##### Data extract
(** * PrintForge Studio customizer: the upload, placement and checkout handlers

    A shallow embedding of [src/App.tsx] (the [App] component): its React
    state, its event handlers and the conditions under which its controls are
    rendered, followed by the properties of the placement pipeline.

    - JavaScript numbers are binary64 floats ([PrimFloat.float]), so [NaN],
      the two zeros and out-of-range values are all present.
    - An [async] handler is a program of type [Async]: state setters, calls to
      the external collaborators ([processLogo], [analyzeDesign],
      [saveDesignToDatabase], the [FileReader]) and [try/catch/finally].
    - The JavaScript event loop is the function [step]: a user event starts a
      handler, which runs until its first [await]; a settled promise resumes
      the run that awaits it.  Several runs may be pending at once.
    - A user event reaches a handler only through a control that is rendered,
      and a range input hands its handler only values it can hold: within
      [min] and [max], on a multiple of [step] ([rendered], [selectable]). *)

From Stdlib Require Import Floats.PrimFloat Floats.FloatAxioms.
From Stdlib Require Import Bool ZArith NArith PeanoNat QArith Qround List String Lia.
Import ListNotations.

#[local] Close Scope Q_scope.
#[local] Open Scope string_scope.

(** ** Numbers *)

Abbreviation number := PrimFloat.float.

(** [Math.PI], the binary64 value closest to pi. *)
Definition Math_PI : number := 0x1.921fb54442d18p+1%float.

(** JavaScript truthiness of a number: [0], [-0] and [NaN] are falsy. *)
Definition truthy (v : number) : bool :=
  negb (PrimFloat.eqb v 0%float) && PrimFloat.eqb v v.

(** [v || d] where [v] is a number that may be missing ([undefined]/[null]). *)
Definition js_or (v : option number) (d : number) : number :=
  match v with
  | Some n => if truthy n then n else d
  | None => d
  end.

(** [lo <= v && v <= hi] on numbers. *)
Definition within (lo hi v : number) : bool :=
  PrimFloat.leb lo v && PrimFloat.leb v hi.

(** [lo <= v && v < hi] on numbers. *)
Definition within_open (lo hi v : number) : bool :=
  PrimFloat.leb lo v && PrimFloat.ltb v hi.

(** ** Data model *)

(** [LogoConfig] (declared in [./types]); the fields are those of the
    [useState] initialiser, lines 42-48. *)
Record LogoConfig : Type := mkLogoConfig {
  url : option string;
  x : number;
  y : number;
  scale : number;
  rotation : number
}.

(** Modelled from the spec: the declaration of [AnalysisResult] lives in
    [./types], which is not part of the sources at hand.  The fields are the
    ones the spec lists for the manufacturability verdict and the ones
    [App.tsx] reads; [recommendedScale] is "number or absent". *)
Record AnalysisResult : Type := mkAnalysisResult {
  isPrintable : bool;
  recommendedScale : option number;
  suggestedColors : list string;
  estimatedPrice : number;
  reasoning : string
}.

(** Truthiness of a value that is an object or [null]. *)
Definition isSome {A : Type} (o : option A) : bool :=
  match o with Some _ => true | None => false end.

(** [activeStep : 1 | 2 | 3 | 4]. *)
Inductive Step : Type := Step1 | Step2 | Step3 | Step4.

Definition step_number (s : Step) : N :=
  match s with Step1 => 1 | Step2 => 2 | Step3 => 3 | Step4 => 4 end.


(** [redirectStatus : 'idle' | 'saving' | 'redirecting']. *)
Inductive RedirectStatus : Type := idle | saving | redirecting.

(** [a === b] on redirect statuses. *)
Definition RedirectStatus_eqb (a b : RedirectStatus) : bool :=
  match a, b with
  | idle, idle | saving, saving | redirecting, redirecting => true
  | _, _ => false
  end.

(** What [e.target.files?.[0]] gives the upload handler: the byte length, the
    only attribute the handler itself reads. *)
Record File : Type := mkFile { size : N }.
(** * The claims on the small installation *)

Example split_set_type_ex :
  split_set_type " D001, D002 ,,D001 " = {["D001"; "D002"]}.
Proof. vm_compute. reflexivity. Qed.

(** The blanks of Python 3 that are no blanks of ASCII are removed too:
    here the characters 31 and 160 around a code. *)
Example split_set_type_blanks :
  split_set_type
    (String (Ascii.ascii_of_nat 31)
       ("D001" +:+ String (Ascii.ascii_of_nat 160) ",")) = {["D001"]}.
Proof. vm_compute. reflexivity. Qed.

Example two_files_default :
  snd (main (world := Demo.plain) Demo.defaults initial_state) = inr 1%Z /\
  output (trace (fst (main (world := Demo.plain) Demo.defaults
                        initial_state))) =
  [OScanning;
   OViolation false "a.rst" 3 "D002" "Trailing whitespace";
   OViolation false "b.txt" 1 "D003" "Tabulation used";
   OSeparator; OFilesScanned 2; OFilesIgnored 0; OTotalErrors 2;
   ODetailedHeader;
   ODetail "CheckCarriageReturn" 0; ODetail "CheckIndentationNoTab" 1;
   ODetail "CheckMaxLineLength" 0; ODetail "CheckTrailingWhitespace" 1;
   ODetail "CheckValidity" 0].
Proof. split; vm_compute; reflexivity. Qed.

Example two_files_ignoring_D002 :
  output (trace (fst (run (world := Demo.plain) 0 (Demo.finished ["D002"])
                        initial_state))) =
  [OScanning;
   OViolation false "b.txt" 1 "D003" "Tabulation used";
   OSeparator; OFilesScanned 2; OFilesIgnored 0; OTotalErrors 1;
   ODetailedHeader;
   ODetail "CheckCarriageReturn" 0; ODetail "CheckIndentationNoTab" 1;
   ODetail "CheckMaxLineLength" 0; ODetail "CheckTrailingWhitespace" 0;
   ODetail "CheckValidity" 0].
Proof. vm_compute. reflexivity. Qed.


(** C1 on the two files, with D002 ignored. *)
Lemma ignore_set_complete_witness :
  trace (initial_state (Self := Z)) = [] /\
  error_counts (initial_state (Self := Z)) = ∅ /\
  forall v fn line_num code message,
    code ∈ ignoreables_of (Demo.finished ["D002"]) ->
    ~ In (Eprint (OViolation v fn line_num code message))
        (trace (fst (run (world := Demo.plain) 0 (Demo.finished ["D002"])
                       initial_state))).
Proof.
  split; [reflexivity|]. split; [reflexivity|].
  exact (proj1 (ignore_set_complete (world := Demo.plain) 0
                  (Demo.finished ["D002"]) initial_state eq_refl eq_refl)).
Defined.

(** C2 on the two files: two violations, exit status 1. *)
Lemma exit_status_of_main_witness :
  exists s,
    main (world := Demo.plain) Demo.defaults initial_state = (s, inr 1%Z) /\
    (1 = (if total (error_counts s) =? 0 then 0 else 1) /\ (1 = 0 \/ 1 = 1))%Z.
Proof.
  assert (snd (main (world := Demo.plain) Demo.defaults initial_state) = inr 1%Z)
    as Hs by (vm_compute; reflexivity).
  destruct (main (world := Demo.plain) Demo.defaults initial_state) as [s r] eqn:E.
  cbn [snd] in Hs. subst r. exists s. split; [reflexivity|].
  exact (exit_status_of_main (world := Demo.plain) Demo.defaults s 1 E).
Defined.

(** C4, as the spec has it, fails: the command line asks for lines of
    100 characters, for long titles and for verbose mode; the
    configuration file says 90, no and no, and its values are the
    effective ones. *)
Lemma command_line_wins_counterexample :
  ns_max_line_length Demo.long_lines = 100%Z /\
  ns_allow_long_titles Demo.long_lines = true /\
  ns_verbose Demo.long_lines = true /\
  let args := configure (world := Demo.with_ini) (vars Demo.long_lines) in
  effective "max_line_length" args = Some (VInt 90) /\
  effective "allow_long_titles" args = Some (VBool false) /\
  effective "verbose" args = Some (VBool false).
Proof. repeat split; vm_compute; reflexivity. Qed.

(** C4, as the code has it, on the same command line and file. *)
Lemma config_file_wins_witness :
  exists args,
    read_config_files (world := Demo.with_ini) (vars Demo.long_lines) =
      inr (Demo.ini 90 false false, ["doc8.ini"]) /\
    configure (world := Demo.with_ini) (vars Demo.long_lines) = inr args /\
    args !! "max_line_length" = Some (VInt 90) /\
    args !! "allow_long_titles" = Some (VBool false) /\
    args !! "verbose" = Some (VBool false).
Proof.
  assert (read_config_files (world := Demo.with_ini) (vars Demo.long_lines) =
          inr (Demo.ini 90 false false, ["doc8.ini"])) as H1
    by (vm_compute; reflexivity).
  assert (match configure (world := Demo.with_ini) (vars Demo.long_lines) with
          | inr _ => True
          | inl _ => False
          end) as Hr by (vm_compute; exact I).
  destruct (configure (world := Demo.with_ini) (vars Demo.long_lines))
    as [e|args] eqn:H2; [destruct Hr|].
  exists args. split; [exact H1|]. split; [reflexivity|].
  destruct (config_file_wins (world := Demo.with_ini) Demo.long_lines
              (Demo.ini 90 false false) ["doc8.ini"] args H1 H2)
    as (Hm & Ht & Hv & _).
  split; [exact Hm|]. split; [exact Ht|exact Hv].
Defined.

(** C5, as the spec has it, fails: a plugin that is of neither kind and
    that understands [.rst] files only is reached for [b.txt], where it
    gets its entry in [error_counts], and skipped; the run ends with
    the summary and the exit status 0. *)
Lemma unknown_kind_counterexample :
  let c := Demo.stray (Some Demo.rst_only) None in
  let r := run (world := Demo.with_stray (Some Demo.rst_only)) 0
             (Demo.finished ["D003"]) initial_state in
  is_other c = true /\
  error_counts (fst r) !! "Stray" = Some 0%Z /\
  snd r = inr 0%Z /\
  output (trace (fst r)) =
    [OScanning; OSeparator; OFilesScanned 1; OFilesIgnored 0; OTotalErrors 0;
     ODetailedHeader;
     ODetail "CheckCarriageReturn" 0; ODetail "CheckIndentationNoTab" 0;
     ODetail "CheckMaxLineLength" 0; ODetail "CheckTrailingWhitespace" 0;
     ODetail "CheckValidity" 0; ODetail "Stray" 0].
Proof.
  split; [reflexivity|]. repeat split; vm_compute; reflexivity.
Qed.
(** X8.  The declared observation box is [low = (-1.2, -0.07)] and
    [high = (x[-1], 0.07)], and every state that [reset] or [step] stores
    and returns lies in it, component by component. *)
Theorem observations_in_box (self0 self : MultiMountainsEnv) :
  constructed self0 -> reachable self0 self ->
  exists xs v,
    state self = Some (xs, v) /\
    low self = (-1.2, - (0.07)) /\
    high self = (last (x self) 0, 0.07) /\
    fst (low self) <= xs <= fst (high self) /\
    snd (low self) <= v <= snd (high self).
Proof.
  intros Hc Hr.
  destruct (reachable_constructed self0 self Hc Hr) as [Hcs _].
  destruct (reachable_bounds self0 self Hc Hr) as (xs & v & Hs & Hx & Hv).
  destruct (constructed_box self Hcs) as (Hl & Hh & _).
  exists xs, v. rewrite Hl, Hh. cbn [fst snd].
  repeat split; try assumption; lra.
Qed.

Lemma observations_in_box_witness :
  exists self0 obs self,
    init_default level_curve [0] = Ok self0 /\
    constructed self0 /\ reset self0 = Ok (obs, self) /\
    reachable self0 self /\
    exists xs v,
      state self = Some (xs, v) /\
      low self = (-1.2, - (0.07)) /\
      high self = (last (x self) 0, 0.07) /\
      fst (low self) <= xs <= fst (high self) /\
      snd (low self) <= v <= snd (high self).
Proof.
  destruct (init_ok level_curve [0] 500 0.0025 1e-3 1e-12) as [self0 H0];
    [discriminate|].
  pose proof (constructed_init _ _ _ _ _ _ _ H0) as Hc.
  destruct (reset_full self0 Hc) as (xi & Hxi & _).
  exists self0, (xi, 0), (set_state (set_counter self0 0) (xi, 0)).
  split; [exact H0|]. split; [exact Hc|]. split; [exact Hxi|].
  split; [exact (reach_reset self0 _ _ Hxi)|].
  exact (observations_in_box self0 _ Hc (reach_reset self0 _ _ Hxi)).
Defined.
##########
> Exercise objective:
Whenever a line of the entries contains the string "redirecting", copy that line.

> Result of this exercise:
(** [redirectStatus : 'idle' | 'saving' | 'redirecting']. *)
Inductive RedirectStatus : Type := idle | saving | redirecting.
  | idle, idle | saving, saving | redirecting, redirecting => true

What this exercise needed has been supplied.